The repository contains datasets for use in the PCS seminar series' data visualisation hackathon, along with some example code.
Two different datasets are provided for the hackathon, both of which can be found in the data
directory. The first contains some data on the carbon footprint of AGU and the second is a collection of meteorological observations collected at the University of Reading. Example scripts of how to load the data are stored in the src
directory.
A description of each dataset and some questions you may wish to explore are detailed below. You are, of course, welcome to take your analysis in any direction you wish.
The dataset data/ProcessedAGU.csv
was compiled by Milan Kloewer as part of an investigation into the Carbon footprint of the American Geophysical Union's annual meeting in San Francisco. I'd encourage you to come into the hackathon blind to his findings, however, if you later want to compare the conclusions you come to with Milan's you can find his analysis at https://github.com/milankl/CarbonFootprintAGU.
To get started we have provided a few initial questions below. It's up to you to then make an interesting (and hopefully beautiful!) plot over the next 40 minutes. You are also, of course, welcome to explore other ideas.
- Where are AGU attendees coming from?
- Which nations/cities are responsible for the most emissions?
- What would it take for AGU to become carbon neutral?
The dataset is a CSV with each row corresponding to data from some city. The columns are as follows:
- Number of attendees from this city
- Country
- State (for Australia, Brazil, Canada and USA)
- City
- Latitude
- Longitude
- Distance to San Fransisco
The file src/LoadAGU.py
demonstrates how to load the dataset into python using pandas
and the inbuilt csv
module. If you want to investigate the emissions from AGU attendees, then please find Milan's script for his method here: https://github.com/milankl/CarbonFootprintAGU/blob/master/scripts/calculate_emissions.py
The dataset data/reading_data.csv contains historical weather data, downloaded from the Reading University meteorological weather station (found here: https://metdata.reading.ac.uk/cgi-bin/climate_extract.cgi).
As above, we have provided a few questions below to get you started, but please feel free to investigate anything from the data that may interest you or others, and will generate a good plot in the next 40 minutes.
- Did the weather over the first British lockdown (March 2020 - June 2020) differ from the climatalogical mean?
- How does soil temperature correlate with atmospheric warming? Are different depths affected differently?
- How is climate change affecting cloud cover?

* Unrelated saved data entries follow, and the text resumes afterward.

(* ===== verification/AgentRegistry.v ===== *)
(** The in-memory agent catalog of [internal/engine/agent_registry.go]: agents
    keyed by (owner tenant, name), the tenant-agnostic and the tenant-aware
    model indexes, and the source files. The mutex makes every operation atomic,
    so an operation is a function of the state. *)

From S2P Require Import Prelude GoBase AgentTypes.

(** [AgentRegistry]: every map stores pointers to definitions. *)
Record AgentRegistry := mkAgentRegistry {
  agents : gmap string (gmap string loc);        (* owner tenant -> name -> def *)
  byModel : gmap string loc;                     (* model -> last registrant *)
  byModelTenant : gmap string (gmap string loc); (* model -> owner -> winner *)
  sources : gmap string (gmap string string)     (* owner tenant -> name -> path *)
}.

Inductive RegistryError :=
| ErrAgentMissing (name : string)
| ErrAgentMissingForTenant (name tenantID : string).

Definition set_agents r a := mkAgentRegistry a (byModel r) (byModelTenant r) (sources r).
Definition set_byModel r m := mkAgentRegistry (agents r) m (byModelTenant r) (sources r).
Definition set_byModelTenant r m := mkAgentRegistry (agents r) (byModel r) m (sources r).
Definition set_sources r s := mkAgentRegistry (agents r) (byModel r) (byModelTenant r) s.

Section registry.
Context `{!MapRange} {heap : Heap AgentDefinition}.

Abbreviation name_of p := (agent_name (deref p)).
Abbreviation tenant_of p := (agent_tenant (deref p)).
Abbreviation model_of p := (agent_model (deref p)).

Definition NewAgentRegistry : AgentRegistry := mkAgentRegistry ∅ ∅ ∅ ∅.

(** *** The tenant-aware model index *)

(** The body of the inner loop of [rebuildModelBucket], on the slot of one owner. *)
Definition pick_winner (model : string) (cur : option loc) (def : loc) : option loc :=
  if decide (model_of def = model) then
    match cur with
    | None => Some def
    | Some c => if str_ltb (name_of def) (name_of c) then Some def else Some c
    end
  else cur.

(** The inner loop: the winner among the agents of one owner. *)
Definition bucket_winner (model : string) (byName : gmap string loc) : option loc :=
  foldl (pick_winner model) None (range byName).*2.

(** The outer loop: the map [owners]. *)
Definition model_owners (model : string) (ag : gmap string (gmap string loc))
  : gmap string loc := omap (bucket_winner model) ag.

Definition rebuildModelBucket (model : string) (r : AgentRegistry) : AgentRegistry :=
  if decide (model = "") then r else
  let owners := model_owners model (agents r) in
  if decide (owners = ∅) then set_byModelTenant r (delete model (byModelTenant r))
  else set_byModelTenant r (<[model := owners]> (byModelTenant r)).

(** *** Registration *)

(** Clearing the index slot a definition holds, if it still points at it. *)
Definition clear_byModel (def : loc) (r : AgentRegistry) : AgentRegistry :=
  if decide (model_of def ≠ "" ∧ byModel r !! model_of def = Some def)
  then set_byModel r (delete (model_of def) (byModel r)) else r.

Definition registerLocked (def : loc) (r : AgentRegistry) : AgentRegistry :=
  let owner := tenant_of def in
  let name := name_of def in
  let bucket := default ∅ (agents r !! owner) in
  let '(oldModel, r1) :=
    match bucket !! name with
    | Some prev => (model_of prev, clear_byModel prev r)
    | None => (""%string, r)
    end in
  let r2 := set_agents r1 (<[owner := <[name := def]> bucket]> (agents r1)) in
  let r3 := if decide (model_of def = "") then r2
            else set_byModel r2 (<[model_of def := def]> (byModel r2)) in
  let r4 := rebuildModelBucket (model_of def) r3 in
  if decide (oldModel ≠ "" ∧ oldModel ≠ model_of def)
  then rebuildModelBucket oldModel r4 else r4.

(** [None] is the nil pointer. *)
Definition Register (def : option loc) (r : AgentRegistry) : AgentRegistry :=
  match def with None => r | Some d => registerLocked d r end.

Definition RegisterWithSource (def : option loc) (sourcePath : string)
    (r : AgentRegistry) : AgentRegistry :=
  match def with
  | None => r
  | Some d =>
      let r1 := registerLocked d r in
      if decide (sourcePath = "") then r1
      else set_sources r1 (insert2 (sources r1) (tenant_of d) (name_of d) sourcePath)
  end.

(** *** Removal *)

(** Dropping one (owner, name) entry from every map but the model indexes. *)
Definition drop_entry (owner name : string) (def : loc) (r : AgentRegistry) : AgentRegistry :=
  let r1 := clear_byModel def r in
  let r2 := set_agents r1 (delete2 (agents r1) owner name) in
  set_sources r2 (delete2 (sources r2) owner name).

Definition RemoveForTenant (name tenantID : string) (r : AgentRegistry)
  : RegistryError + AgentRegistry :=
  match lookup2 (agents r) tenantID name with
  | None => inl (ErrAgentMissingForTenant name tenantID)
  | Some def => inr (rebuildModelBucket (model_of def) (drop_entry tenantID name def r))
  end.

(** The sweep of [Remove] over the owners, collecting the models to rebuild. *)
Definition remove_sweep (name : string) (owners : list (string * gmap string loc))
    (acc : AgentRegistry * gmap string unit * bool)
    : AgentRegistry * gmap string unit * bool :=
  foldl (λ acc owner_bucket,
    let '(r, models, found) := acc in
    match owner_bucket.2 !! name with
    | None => acc
    | Some def =>
        (drop_entry owner_bucket.1 name def r,
         if decide (model_of def = "") then models else <[model_of def := tt]> models, true)
    end) acc owners.

Definition Remove (name : string) (r : AgentRegistry) : RegistryError + AgentRegistry :=
  let '(r1, models, found) := remove_sweep name (range (agents r)) (r, ∅, false) in
  if negb found then inl (ErrAgentMissing name)
  else inr (foldl (λ r m, rebuildModelBucket m r) r1 (range models).*1).

(** *** Lookups *)

Definition Get (name : string) (r : AgentRegistry) : option loc := lookup2 (agents r) "" name.

Definition GetByModel (model : string) (r : AgentRegistry) : option loc := byModel r !! model.

Definition Source (name tenantID : string) (r : AgentRegistry) : string :=
  default "" (lookup2 (sources r) tenantID name).

Definition GetOwnedForTenant (name tenantID : string) (r : AgentRegistry) : option loc :=
  lookup2 (agents r) tenantID name.

Definition GetForTenant (name tenantID : string) (r : AgentRegistry) : option loc :=
  match lookup2 (agents r) tenantID name with
  | Some def => Some def
  | None => if decide (tenantID = "") then None else lookup2 (agents r) "" name
  end.

Definition GetByModelForTenant (model tenantID : string) (r : AgentRegistry) : option loc :=
  match byModelTenant r !! model with
  | None => None
  | Some owners =>
      match owners !! tenantID with
      | Some def => Some def
      | None => owners !! ""
      end
  end.

(** *** Listings *)

Definition countLocked (r : AgentRegistry) : nat :=
  foldl (λ n owner_bucket, n + size owner_bucket.2) 0 (range (agents r)).

Definition Count (r : AgentRegistry) : nat := countLocked r.

(** The comparator of [List]: by name, then by owner tenant. *)
Definition name_tenant_le (x y : string * string) : Prop :=
  if decide (x.1 = y.1) then String.le x.2 y.2 else String.le x.1 y.1.

#[global] Instance name_tenant_le_dec : RelDecision name_tenant_le.
Proof. intros x y. unfold name_tenant_le. destruct (decide (x.1 = y.1)); apply _. Defined.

The Reading dataset is a CSV file. The top row gives the column description, then each subsequent row represents a day, starting from 01 Jan 1970 until 01 March 2021. The columns are as follows:
- Year
- Month
- Day
- Day of the week
- Barometer temperature (degC)
- Weather station pressure (mb)
- Mean sea level pressure (mb)
- Dry bulb temperature (degC at 9am)
- Wet bulb temperature (degC at 9am)
- Dew point temperature (degC at 9am)
- Relative humidity (% at 9am)
- Maximum temperature (degC)
- Minimun temperature (degC)
- Soil minimum temperature (degC)
- Daily mean temperature (degC)
- 5cm soil temperature (degC)
- 10cm soil temperature (degC)
- 20cm soil temperature (degC)
- 30cm soil temperature (degC)
- 50cm soil temperature (degC)
- 100cm soil temperature (degC)
- Cloud cover (oktas)
- Wind direction (deg/10)
- Wind speed (m/s)
- Max 3 sec gust (m/s)
- Rainfall (mm, over 24 hours from 9am)
- Total snow depth (cm)
- Fresh snow depth (cm)
- State of ground (code here: http://www.met.reading.ac.uk/~sws09a/var_codes.html#sog%20code)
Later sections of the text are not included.